Week 12:Project 2-Meshing of Rear Wheel Holder challenge

2D Meshing of Rear Wheel Holder Using Hypermesh

INTRODUCTION

When smaller discrete cells are used to represent a broader geometric domain, the result is a mesh. Meshes are frequently used to produce computer images, solve partial differential equation solutions, and evaluate geographic and spatial analysis data. Model parts that are primarily two-dimensional, like sheet metal or a hollow plastic cape or casing, are represented by surface meshes or "shell meshes." When a more in-depth study is needed, a 2D mesh of elements can be created.

A Rear wheel holder features mounting brackets with L-shaped slots next to one end of the spare wheel support member. In order to position the support member at various heights above the vehicle's floor and support spare wheels of various densities, pivots positioned on the vehicle can be locked into place with the ends of either of the slot's legs. 

 A market-leading, multi-disciplinary finite element pre-processor called HyperMesh controls the creation of the largest, most complicated models, from the input of CAD geometry through the production of a solver file that is ready to run.

 Figure-1 A real wheel holder or carrier in a modern car displayed in this picture

OBJECTIVES

1. Generating Midsurface and geometry clean-up on the given component.
2. Generating mesh on the given component with low tria concentration and proper mesh flow.
3. Assign Thickness for the Midsurface
4. Your model should pass all the given quality parameters.
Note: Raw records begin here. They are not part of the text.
(** * Decorators of python-decorators-0x01

    A shallow embedding of the five decorators
    ([log_queries], [with_db_connection], [transactional], [cache_query],
    [retry_on_failure]) as transformers of effectful Python callables.

    A call runs on a [world]: the environment the wrapped functions work on
    (database contents, clock, ...), the trace of observable events the
    decorators and the driver produce, the module-level dictionary
    [query_cache] and the allocator of connection handles.  Exceptions are
    results ([Raise e]); [try]/[except]/[finally] are case analyses on the
    outcome of the protected call.

    What the decorators call but do not define is taken as a parameter:
    [time.sleep], which may refuse a delay, and the driver's [commit] and
    [rollback], which may raise. *)

From Stdlib Require Import ZArith Lia Ascii String.
From stdpp Require Import base gmap strings list pretty.

#[local] Set Warnings "-register-all".

(** ** Python values *)

(** The fragment of Python objects the decorators inspect: [None], integers,
    strings (code points below 256), lists and connection handles. *)
Inductive value : Type :=
| VNone
| VInt (n : Z)
| VStr (s : string)
| VList (items : list value)
| VConn (c : nat).

(** [bool(v)], as used by [if query:], [not query] and [x or y]. *)
Definition truthy (v : value) : bool :=
  match v with
  | VNone => false
  | VInt n => negb (n =? 0)%Z
  | VStr EmptyString => false
  | VStr _ => true
  | VList [] => false
  | VList _ => true
  | VConn _ => true
  end.

(** [x or y] *)
Definition py_or (x y : value) : value := if truthy x then x else y.

(** Dictionary keys: the hashable values.  A list is not hashable. *)
Inductive key : Type :=
| KNone
| KInt (n : Z)
| KStr (s : string)
| KConn (c : nat).

Definition key_encode (k : key) : unit + Z + string + nat :=
  match k with
  | KNone => inl (inl (inl tt))
  | KInt n => inl (inl (inr n))
  | KStr s => inl (inr s)
  | KConn c => inr c
  end.

Definition key_decode (x : unit + Z + string + nat) : key :=
  match x with
  | inl (inl (inl _)) => KNone
  | inl (inl (inr n)) => KInt n
  | inl (inr s) => KStr s
  | inr c => KConn c
  end.

#[global] Instance key_eq_dec : EqDecision key.
Proof. solve_decision. Defined.

#[global] Instance key_countable : Countable key.
Proof.
  apply (inj_countable' key_encode key_decode).
  intros []; reflexivity.
Defined.

(** [hash(v)]: [None] stands for [TypeError: unhashable type]. *)
Definition hash_key (v : value) : option key :=
  match v with
  | VNone => Some KNone
  | VInt n => Some (KInt n)
  | VStr s => Some (KStr s)
  | VList _ => None
  | VConn c => Some (KConn c)
  end.

(** ** Exceptions *)

(** Where an exception class sits in the hierarchy the [except] clauses of
    the decorators test: below [sqlite3.Error], elsewhere below [Exception],
    or below [BaseException] only ([KeyboardInterrupt], [SystemExit],
    [GeneratorExit]). *)
Inductive exn_base : Type := SqliteError | StdException | BaseOnly.

Record exn : Type := Exn {
  exn_base_of : exn_base;
  exn_type : string;      (* type(e).__name__ *)
  exn_str : string        (* str(e) *)
}.
Lemma dispatch_frame store st w w' :
  wf w -> dispatch store st w = Some w' ->
  jobId w' = jobId w
  /\ length (promises w') = length (promises w)
  /\ registered (log w') = registered (log w)
  /\ (forall s i, subscribed w s i -> subscribed w' s i)
  /\ (forall q, promises w' !! q = promises w !! q
                \/ promises w' !! q = fulfil VUndefined (promises w !! q)).
Proof.
  intros Hwf Hd. destruct (stores w !! store) as [σ|] eqn:Hσ;
    [|unfold dispatch in Hd; by rewrite Hσ in Hd].
  destruct (dispatch_spec store st w σ Hwf Hσ) as [Hwf1 Heq].
  rewrite Hd in Heq. simplify_eq.
  set (w1 := set_stores _ w) in *.
  assert (Hsub1 : forall s i, subscribed w s i -> subscribed w1 s i).
  { intros s i (σ' & Hσ' & Hi). unfold subscribed. subst w1. simpl.
    destruct (decide (store = s)) as [<-|Hne].
    - rewrite list_lookup_alter_eq, Hσ'. simpl. eexists. split; [done|]. done.
    - rewrite list_lookup_alter_ne by done. eauto. }
  destruct (job st) as [k|]; [|by split_and!; auto].
  destruct (fire_all_frame (toString k) [] (subscribers σ) w1)
    as (Hj & Hst & _ & Hlen & Hreg).
  split_and!; try done.
  - intros s i Hs. apply Hsub1 in Hs as (σ' & Hσ' & Hi).
    exists σ'. by rewrite Hst.
  - intros q. apply (promises_fire_all_mono (toString k) [] _ w1 q).
Qed.

(** A later call leaves a call that waits waiting. *)
Lemma emit_keeps_awaiting this action args w p' w' i k p :
  wf w -> awaiting w i k p -> emit this action args w = Some (p', w') ->
  awaiting w' i k p.
Proof.
  intros Hwf [Hat Hp] He.
  assert (Hwaiter : waiter w i (toString k) p).
  { unfold waiter. rewrite Hat. apply list_elem_of_here. }
  destruct (emit_frame _ _ _ _ _ _ He) as (_ & _ & _ & Hpr & _).
  split.
  - rewrite (waiters_at_emit _ _ _ _ _ _ _ _ He), decide_False; [done|].
    intros [_ Hk%toString_inj].
    destruct (wf_names w Hwf _ _ _ Hwaiter) as (k' & Hk'%toString_inj & ?).
    lia.
  - rewrite Hpr; [done|]. by eapply wf_targets.
Qed.

(** A call keeps waiting through every operation that does not report
    its identifier. *)
Lemma step_keeps_awaiting op w w' i k p :
  wf w -> awaiting w i k p -> step op w = Some w' -> ~ reports k op ->
  awaiting w' i k p.
Proof.
  intros Hwf [Hat Hp] Hstep Hquiet.
  assert (Hwaiter : waiter w i (toString k) p).
  { unfold waiter. rewrite Hat. apply list_elem_of_here. }
  destruct op as [url auth|st|this store sock|this action args|store st];
    [simpl in Hstep..| |simpl in Hstep].
  - injection Hstep as <-. split; [|done].
    rewrite <- Hat. apply (waiters_at_new_Sdk url auth w).
  - injection Hstep as <-. done.
  - destruct (setupRedux_frame _ _ _ _ _ Hstep) as (_ & Hpr & _ & Hw & _).
    split; [by rewrite Hw|by rewrite Hpr].
  - apply step_Emit in Hstep as (_ & p' & He).
    by apply (emit_keeps_awaiting this action args w p' w').
  - destruct (stores w !! store) as [σ|] eqn:Hσ;
      [|unfold dispatch in Hstep; by rewrite Hσ in Hstep].
    destruct (dispatch_spec store st w σ Hwf Hσ) as [Hwf1 Heq].
    rewrite Hstep in Heq. simplify_eq.
    set (w1 := set_stores _ w) in *.
    destruct (job st) as [k'|] eqn:Hjob; [|done].
    assert (Hne : toString k <> toString k').
    { intros ?%toString_inj. subst k'. by apply Hquiet. }
    split.
    + rewrite waiters_at_fire_all, decide_False; [done|]. by intros [_ ?].
    + rewrite promises_fire_all_miss; [done|].
      intros j _ Hj. apply Hne.
      by destruct (wf_place w Hwf i (toString k) p j (toString k')
                     Hwaiter Hj).
Qed.


(** The reply to job [k], reported to a store the instance subscribed
    to, fulfils the promise of the call, with undefined. *)
Lemma dispatch_fires store st w i k p :
  wf w -> subscribed w store i -> awaiting w i k p -> job st = Some k ->
  exists w', dispatch store st w = Some w'
             /\ promises w' !! p = Some (Fulfilled VUndefined)
             /\ waiters_at w' i (toString k) = [].
Proof.
  intros Hwf (σ & Hσ & Hi) [Hat Hp] Hjob.
  destruct (dispatch_spec store st w σ Hwf Hσ) as [Hwf1 Heq].
  rewrite Hjob in Heq. eexists. split; [exact Heq|].
  set (w1 := set_stores _ w) in *. split.
  - rewrite (promises_fire_all_hit _ _ _ w1 i); [|done|].
    + change (promises w1) with (promises w). by rewrite Hp.
    + change (waiters_at w1 i (toString k)) with (waiters_at w i (toString k)).
      rewrite Hat. apply list_elem_of_here.
  - by rewrite waiters_at_fire_all, decide_True.
Qed.

Lemma step_keeps_settled op w w' p st :
  wf w -> promises w !! p = Some st -> st <> Pending ->
  step op w = Some w' -> promises w' !! p = Some st.
Proof.
  intros Hwf Hp Hst Hstep.
  destruct op as [url auth|st'|this store sock|this action args|store st'];
    [simpl in Hstep..| |simpl in Hstep].
  - by simplify_eq.
  - by simplify_eq.
  - destruct (setupRedux_frame _ _ _ _ _ Hstep) as (_ & -> & _). done.
  - apply step_Emit in Hstep as (_ & p' & He).
    destruct (emit_frame _ _ _ _ _ _ He) as (_ & _ & _ & Hpr & _).
    rewrite Hpr; [done|]. by eapply lookup_lt_Some.
  - destruct (dispatch_frame _ _ _ _ Hwf Hstep) as (_ & _ & _ & _ & Hmono).
    destruct (Hmono p) as [->| ->]; [done|]. rewrite Hp. by destruct st.
Qed.

Lemma step_subscribed op w w' store i :
  wf w -> subscribed w store i -> step op w = Some w' ->
  subscribed w' store i.
Proof.
  intros Hwf Hsub Hstep.
  destruct op as [url auth|st'|this store' sock|this action args|store' st'];
    [simpl in Hstep..| |simpl in Hstep].
  - by simplify_eq.
  - simplify_eq. destruct Hsub as (σ & Hσ & Hi). exists σ. split; [|done].
    simpl. rewrite lookup_app_l; [done|]. by eapply lookup_lt_Some.
  - destruct (setupRedux_frame _ _ _ _ _ Hstep) as (_ & _ & _ & _ & Hs). auto.
  - apply step_Emit in Hstep as (_ & p' & He).
    destruct (emit_frame _ _ _ _ _ _ He) as (_ & Hst & _).
    destruct Hsub as (σ & Hσ & Hi). exists σ. by rewrite Hst.
  - destruct (dispatch_frame _ _ _ _ Hwf Hstep) as (_ & _ & _ & Hs & _). auto.
Qed.

End waiting.

(** ** The counter *)

Lemma step_counter op w w' :
  wf w -> step op w = Some w' ->
  match op with
  | Emit _ _ _ =>
      jobId w' = (jobId w + 1)%Z
      /\ registered (log w') = registered (log w) ++ [toString (jobId w)]
  | _ => jobId w' = jobId w /\ registered (log w') = registered (log w)
  end.
Proof.
  intros Hwf Hstep.
  destruct op as [url auth|st|this store sock|this action args|store st];
    [simpl in Hstep..| |simpl in Hstep].
  - by simplify_eq.
  - by simplify_eq.
  - destruct (setupRedux_frame _ _ _ _ _ Hstep) as (-> & _ & -> & _). done.
  - apply step_Emit in Hstep as (Hlt & p & He).
    destruct (emit_inv _ _ _ _ _ _ He) as (s & Hs & ->).
    destruct (emit_spec this action args w s Hs)
      as (w'' & He' & Hj & _ & _ & _ & Hlog).
    rewrite He in He'. symmetry in He'. simplify_eq.
    rewrite increment_exact in Hj by lia.
    split; [done|]. rewrite Hlog, registered_app. by destruct (socket s).
  - destruct (dispatch_frame _ _ _ _ Hwf Hstep) as (-> & _ & -> & _). done.
Qed.

Lemma run_counter ops w w' :
  wf w -> run ops w = Some w' ->
  (jobId w <= jobId w')%Z
  /\ registered (log w')
     = registered (log w) ++ (toString <$> seqZ (jobId w) (jobId w' - jobId w)).
Proof.
  revert w. induction ops as [|op ops IH]; intros w Hwf Hrun; simpl in Hrun.
  - simplify_eq. rewrite Z.sub_diag. simpl. by rewrite app_nil_r.
  - destruct (step op w) as [w1|] eqn:Hstep; [|done]. simpl in Hrun.
    destruct (IH w1 (wf_step _ _ _ Hwf Hstep) Hrun) as [Hle ->].
    pose proof (step_counter op w w1 Hwf Hstep) as Hc.
    destruct op; destruct Hc as [Hj Hr]; rewrite Hr, Hj in *; try done.
    split; [lia|].
    rewrite (seqZ_cons (jobId w)) by lia. rewrite fmap_cons, <- app_assoc.
    simpl. do 4 f_equal; lia.
Qed.

(** ** Histories and the range of the counter *)

Lemma notify_jobId store subs w w' :
  notify store subs w = Some w' -> jobId w' = jobId w.
Proof.
  revert w. induction subs as [|this subs IH]; intros w; cbn [notify].
  - by intros [= <-].
  - destruct (store_listener this store w) as [w1|] eqn:Hl; [|done]. simpl.
    intros Hn. rewrite (IH _ Hn). clear IH Hn.
    unfold store_listener in Hl.
    destruct (stores w !! store) as [σ|]; [|done]. simpl in Hl.
    destruct (negb (job_truthy (job (getState σ)))
              && negb (job_is_zero (job (getState σ)))); [by simplify_eq|].
    destruct (job (getState σ)) as [k|]; [|done].
    rewrite jobEventEmitter_emit_eq in Hl.
    destruct (sdks w !! this); [|done]. injection Hl as <-.
    by destruct (fire_at_frame (toString k) [] w this) as (-> & _).
Qed.

Lemma dispatch_jobId store st w w' :
  dispatch store st w = Some w' -> jobId w' = jobId w.
Proof.
  unfold dispatch. destruct (stores w !! store) as [σ|]; [|done]. simpl.
  intros Hn. by rewrite (notify_jobId _ _ _ _ Hn).
Qed.

Lemma step_all_jobId op w w' :
  step_all op w = Some w' -> (jobId w <= jobId w')%Z.
Proof.
  destruct op as [url auth|st|this store sock|this action args|store st];
    simpl; intros Hstep.
  - by simplify_eq.
  - by simplify_eq.
  - destruct (setupRedux_frame _ _ _ _ _ Hstep) as (-> & _). done.
  - destruct (emit this action args w) as [[p w'']|] eqn:He; [|done].
    simpl in Hstep. injection Hstep as ->.
    destruct (emit_frame _ _ _ _ _ _ He) as (-> & _). apply increment_le.
  - by rewrite (dispatch_jobId _ _ _ _ Hstep).
Qed.

Lemma run_all_mono ops w w' :
  run_all ops w = Some w' -> (jobId w <= jobId w')%Z.
Proof.
  revert w. induction ops as [|op ops IH]; intros w; simpl.
  - by intros [= <-].
  - destruct (step_all op w) as [w1|] eqn:Hstep; [|done]. simpl. intros Hrun.
    pose proof (step_all_jobId _ _ _ Hstep). pose proof (IH _ Hrun). lia.
Qed.

Lemma step_step_all op w w' : step op w = Some w' -> step_all op w = Some w'.
Proof. destruct op; try done. unfold step. by destruct (in_range w). Qed.

Lemma run_run_all ops w w' : run ops w = Some w' -> run_all ops w = Some w'.
Proof.
  revert w. induction ops as [|op ops IH]; intros w; simpl; [done|].
  destruct (step op w) as [w1|] eqn:Hstep; [|done]. simpl.
  rewrite (step_step_all _ _ _ Hstep). simpl. apply IH.
Qed.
Target Element Length = 5 Units

PROCEDURE

The coursework for the procedure is divided into the following phases in a sequential manner:

• We commence with the importing of CAD geometry with the Import geometry option in hypermesh. The model is in.IGES format that’s why we choose the import geometry option and hypermesh files are usually saved as with the .hm extension. Once it is imported we examine the physics of the model thoroughly and how to approach it. Afterwards, upon certain observation, we came across a lot of geometrical errors that need to be eliminated before advancing towards mid-surface generation. So we pursue manual geometric clean-up by using a set of hypermesh tools in the Geom panel. Most frequently we use quick edit tools, Surfaces, Surface Edit, Point edit, Edge Edit, Distance and Nodes while performing manual geometric clean-up. In many spots, surfaces were either absent or damaged so we rectified them by using the aforementioned tools. So we cleaned the parent geometry otherwise it might have affected the results of the mid-surface generated.

Figure-2 Importing rear wheel holder geometry in hypermesh

 
Figure-3 The parent geometric has many surface defects and deformations so manual geometric clean-up is used

 Figure-4 Manual geometric clean-up completed in the parent model

• However, after the geometric clean-up stage, we move to the next stage which is mid-surface generation. Before that, we calculate the thickness of the geometry in various areas by using the distance tool in the Geom panel of the Tools bar. The thickness came out to be uniform throughout the model so we used offset from the Surface edit sub-panel and after 4-5 minutes the mid-surface got generated. Some surfaces were distorted and damaged so we recreated and corrected them before approaching the next stage. After cleaning up we do mesh prepping by defeaturing the inappropriate lines and fillet areas or removing irrelevant surfaces to obtain good quality mesh flow.

 
Figure-5 Extract the mid-surface of the whole model by offset tool as this is a sheet metal component.

 
Figure-6 Mid-surface developed and some surface defects being rectified

 Figure-7 These small holes are patched as per the data provided

• Nevertheless, we pursue the final phase which is meshing. We use 2D-meshing in this assignment by using the 2D>Automesh tool and inputting given quality parameters in the criteria file. So we initiate the meshing gradually from one part to another and overcame many quality issues near narrow pointed corners of the surfaces. Hence we fixed quality mesh by certain tools viz. Quality index, edit-element, rebuild mesh, Smooth in the 2D panel and Translate in the Tool panel. Lastly, after completing meshing, we assigned property to our mid-surface component with the measured thickness.

 Figure-8 Enter all quality parameters in the criteria file as per allotted data

 Figure-9 There are some narrow edges in this model where element quality errors might occur in mesh flow

 Figure-10 This area can be rectified by translating the nodes of those elements within a specific deviation to some extent and eliminating quality issues.

 Figure-11 Property assigned with a measured thickness to the processed model

 Figure-12 Final image of the component after meshing is done

RESULTS

1. We worked on this sheet metal component with intricate geometry and it gave us a good experience to acquire better results for bigger models.
2. The tria concentration attained was 2.7% which is quite acceptable from an industrial point of view and elemental errors were negligible.
3. The user-defined splits and toggling of unneeded shaded edges on this complicated geometry provided better mesh flow.
4. We assigned a thickness of 0.75 lastly to the mid-surface component that we developed for meshing.